Конечно, не может быть никаких правовых ограничений относительно сферы, на которую парламент во главе с премьер-министром мог бы распространить свои решения, принимая в случае необходимости поправки к конституции. Но, как утверждал Эдмунд Берк, говоря о поведении английского правительства и парламента в отношении американских колоний, для того, чтобы правильно функционировать, этот всемогущий парламент должен ограничить сам себя. Аналогично мы можем считать, что даже среди вопросов, которые должны решаться путем парламентского голосования, парламенту и правительству часто необходимо обсуждать такие вопросы, по которым решение будет чисто формальным или контролирующим. В противном случае демократический метод приведет к уродливым явлениям. Возьмите, например, такой трудоемкий и сложный случай, как принятие уголовного законодательства. Демократическим методом следует решить вопрос, нужно ли стране вообще такое законодательство или нет. Он будет также применен к определенным "вопросам", по которым, как считает правительство, необходимо политическое, а не формальное решение — например, должна ли считаться незаконной практика тех или иных профсоюзов или ассоциаций работодателей. Но по остальным вопросам правительство или парламент должны будут принять рекомендации специалиста, что бы они ни думали при этом сами, поскольку преступление — явление сложное. Этот термин в действительности охватывает многие явления, которые имеют очень мало общего. Популярные мнения по этому вопросу почти всегда неверны. И разумное его рассмотрение требует, чтобы законодательство по этому вопросу было защищено как от уклона в карательные меры, так и от сентиментальности, в которые поочередно склонны впадать непрофессионалы в правительстве и парламенте. Вот что я хотел сказать, подчеркивая значение ограничения эффективной области действия политических решений — области, внутри которой политики принимают решения по форме и по сути.

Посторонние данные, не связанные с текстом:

(** struct session_state. *)
Record session_state := mk_state {
  st_receive_context : option sshcipher_ctx;
  st_send_context : option sshcipher_ctx;
  st_input : list Z;
  st_output : list Z;
  st_outgoing_packet : list Z;
  st_incoming_packet : list Z;
  st_compression_buffer : option (list Z);
  st_compression_in_stream : option z_stream;
  st_compression_out_stream : option z_stream;
  st_compression_in_started : bool;
  st_compression_out_started : bool;
  st_compression_in_failures : Z;
  st_compression_out_failures : Z;
  st_server_side : bool;
  st_after_authentication : bool;
  st_keep_alive_timeouts : Z;
  st_newkeys_in : option newkeys;
  st_newkeys_out : option newkeys;
  st_p_read : packet_state;
  st_p_send : packet_state;
  st_hard_max_blocks_in : Z;
  st_hard_max_blocks_out : Z;
  st_max_blocks_in : Z;
  st_max_blocks_out : Z;
  st_rekey_limit : Z;
  st_rekey_interval : Z;
  st_rekey_time : Z;
  st_extra_pad : Z;
  st_packet_discard : Z;
  st_packet_discard_mac_already : Z;
  st_packet_discard_mac : option sshmac;
  st_packlen : Z;
  st_rekeying : bool;
  st_mux : bool;
  st_disconnecting : bool;
  st_interactive_mode : Z;
  st_qos_interactive : Z;
  st_qos_other : Z;
  st_max_packet_size : Z;
  st_set_maxsize_called : bool;
  st_packet_timeout_ms : Z;
  st_outgoing : list (Z * list Z)
}.

Definition rebuild_session_state (c : session_state) : session_state :=
  mk_state
    (st_receive_context c) (st_send_context c) (st_input c) (st_output c) (st_outgoing_packet c)
    (st_incoming_packet c) (st_compression_buffer c) (st_compression_in_stream c)
    (st_compression_out_stream c) (st_compression_in_started c) (st_compression_out_started c)
    (st_compression_in_failures c) (st_compression_out_failures c) (st_server_side c)
    (st_after_authentication c) (st_keep_alive_timeouts c) (st_newkeys_in c) (st_newkeys_out c)
    (st_p_read c) (st_p_send c) (st_hard_max_blocks_in c) (st_hard_max_blocks_out c)
    (st_max_blocks_in c) (st_max_blocks_out c) (st_rekey_limit c) (st_rekey_interval c)
    (st_rekey_time c) (st_extra_pad c) (st_packet_discard c) (st_packet_discard_mac_already c)
    (st_packet_discard_mac c) (st_packlen c) (st_rekeying c) (st_mux c) (st_disconnecting c)
    (st_interactive_mode c) (st_qos_interactive c) (st_qos_other c) (st_max_packet_size c)
    (st_set_maxsize_called c) (st_packet_timeout_ms c) (st_outgoing c).

Ltac assign_session_state c field v :=
  let t := eval cbv [rebuild_session_state] in (rebuild_session_state c) in
  lazymatch t with context G [field c] => let r := context G [v] in exact r end.

Definition set_st_receive_context (v : option sshcipher_ctx) (c : session_state) : session_state := ltac:(assign_session_state c (st_receive_context) v).
Definition set_st_send_context (v : option sshcipher_ctx) (c : session_state) : session_state := ltac:(assign_session_state c (st_send_context) v).
Definition set_st_input (v : list Z) (c : session_state) : session_state := ltac:(assign_session_state c (st_input) v).
Definition set_st_output (v : list Z) (c : session_state) : session_state := ltac:(assign_session_state c (st_output) v).
Definition set_st_outgoing_packet (v : list Z) (c : session_state) : session_state := ltac:(assign_session_state c (st_outgoing_packet) v).
Definition set_st_incoming_packet (v : list Z) (c : session_state) : session_state := ltac:(assign_session_state c (st_incoming_packet) v).
Definition set_st_compression_buffer (v : option (list Z)) (c : session_state) : session_state := ltac:(assign_session_state c (st_compression_buffer) v).
Definition set_st_compression_in_stream (v : option z_stream) (c : session_state) : session_state := ltac:(assign_session_state c (st_compression_in_stream) v).
Definition set_st_compression_out_stream (v : option z_stream) (c : session_state) : session_state := ltac:(assign_session_state c (st_compression_out_stream) v).
Definition set_st_compression_in_started (v : bool) (c : session_state) : session_state := ltac:(assign_session_state c (st_compression_in_started) v).
Definition set_st_compression_out_started (v : bool) (c : session_state) : session_state := ltac:(assign_session_state c (st_compression_out_started) v).
Definition set_st_compression_in_failures (v : Z) (c : session_state) : session_state := ltac:(assign_session_state c (st_compression_in_failures) v).
Definition set_st_compression_out_failures (v : Z) (c : session_state) : session_state := ltac:(assign_session_state c (st_compression_out_failures) v).
Definition set_st_server_side (v : bool) (c : session_state) : session_state := ltac:(assign_session_state c (st_server_side) v).
Definition set_st_after_authentication (v : bool) (c : session_state) : session_state := ltac:(assign_session_state c (st_after_authentication) v).
Definition set_st_keep_alive_timeouts (v : Z) (c : session_state) : session_state := ltac:(assign_session_state c (st_keep_alive_timeouts) v).
Definition set_st_newkeys_in (v : option newkeys) (c : session_state) : session_state := ltac:(assign_session_state c (st_newkeys_in) v).
Definition set_st_newkeys_out (v : option newkeys) (c : session_state) : session_state := ltac:(assign_session_state c (st_newkeys_out) v).
Definition set_st_p_read (v : packet_state) (c : session_state) : session_state := ltac:(assign_session_state c (st_p_read) v).
Definition set_st_p_send (v : packet_state) (c : session_state) : session_state := ltac:(assign_session_state c (st_p_send) v).
Definition set_st_hard_max_blocks_in (v : Z) (c : session_state) : session_state := ltac:(assign_session_state c (st_hard_max_blocks_in) v).
Definition set_st_hard_max_blocks_out (v : Z) (c : session_state) : session_state := ltac:(assign_session_state c (st_hard_max_blocks_out) v).
Definition set_st_max_blocks_in (v : Z) (c : session_state) : session_state := ltac:(assign_session_state c (st_max_blocks_in) v).
Definition set_st_max_blocks_out (v : Z) (c : session_state) : session_state := ltac:(assign_session_state c (st_max_blocks_out) v).
Definition set_st_rekey_limit (v : Z) (c : session_state) : session_state := ltac:(assign_session_state c (st_rekey_limit) v).
Definition set_st_rekey_interval (v : Z) (c : session_state) : session_state := ltac:(assign_session_state c (st_rekey_interval) v).
Definition set_st_rekey_time (v : Z) (c : session_state) : session_state := ltac:(assign_session_state c (st_rekey_time) v).
Definition set_st_extra_pad (v : Z) (c : session_state) : session_state := ltac:(assign_session_state c (st_extra_pad) v).
Definition set_st_packet_discard (v : Z) (c : session_state) : session_state := ltac:(assign_session_state c (st_packet_discard) v).
Definition set_st_packet_discard_mac_already (v : Z) (c : session_state) : session_state := ltac:(assign_session_state c (st_packet_discard_mac_already) v).
Definition set_st_packet_discard_mac (v : option sshmac) (c : session_state) : session_state := ltac:(assign_session_state c (st_packet_discard_mac) v).
Definition set_st_packlen (v : Z) (c : session_state) : session_state := ltac:(assign_session_state c (st_packlen) v).
Definition set_st_rekeying (v : bool) (c : session_state) : session_state := ltac:(assign_session_state c (st_rekeying) v).
Definition set_st_mux (v : bool) (c : session_state) : session_state := ltac:(assign_session_state c (st_mux) v).
Definition set_st_disconnecting (v : bool) (c : session_state) : session_state := ltac:(assign_session_state c (st_disconnecting) v).
Definition set_st_interactive_mode (v : Z) (c : session_state) : session_state := ltac:(assign_session_state c (st_interactive_mode) v).
Definition set_st_qos_interactive (v : Z) (c : session_state) : session_state := ltac:(assign_session_state c (st_qos_interactive) v).
Definition set_st_qos_other (v : Z) (c : session_state) : session_state := ltac:(assign_session_state c (st_qos_other) v).
Definition set_st_max_packet_size (v : Z) (c : session_state) : session_state := ltac:(assign_session_state c (st_max_packet_size) v).
Definition set_st_set_maxsize_called (v : bool) (c : session_state) : session_state := ltac:(assign_session_state c (st_set_maxsize_called) v).
Definition set_st_packet_timeout_ms (v : Z) (c : session_state) : session_state := ltac:(assign_session_state c (st_packet_timeout_ms) v).
Definition set_st_outgoing (v : list (Z * list Z)) (c : session_state) : session_state := ltac:(assign_session_state c (st_outgoing) v).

Опять же рассматриваемое условие может на самом деле быть выполнено с помощью соответствующих ограничений деятельности государства. Но было бы серьезной ошибкой, если бы читатель заключил, что такие ограничения существуют автоматически. Демократия не требует, чтобы любая функция государства осуществлялась посредством данного политического метода. Например, в большинстве демократических стран судьям дана большая степень независимости от политических учреждений. Другой пример — положение Английского банка до 1914 г. Некоторые из его Функций были по сути государственными. Тем не менее эти функции были переданы организации, которая была просто деловой корпорацией, достаточно независимой от политического сектора, чтобы проводить свою собственную политику. Некоторые федеральные агентства в этой стране тоже могут быть отнесены к этой категории. Комиссия по торговле между штатами (Interstate commerce commission) представляет собой попытку расширить сферу государственного влияния, не расширяя при этом сферу политических решений. Или другой пример, некоторые из штатов финансируют университеты штатов "без всяких условий", другими словами, не ограничивая их в ряде случаев полную автономию.

Таким образом, почти любой тип человеческой деятельности можно ввести в сферу государства без того, чтобы она превратилась в арену конкурентной борьбы за политическое лидерство. Лидерство требуется здесь лишь для того, чтобы принять решение о создании государственного ведомства и придании ему определенной власти, а также для выполнения роли правительства как общего контролирующего органа. Конечно, этот контроль может выродиться во вредное влияние. Если политик бесконтрольно пользуется своей властью назначать персонал неполитических государственных учреждений, этого часто может быть достаточно для коррумпирования последних. Но это не влияет на рассматриваемый принцип.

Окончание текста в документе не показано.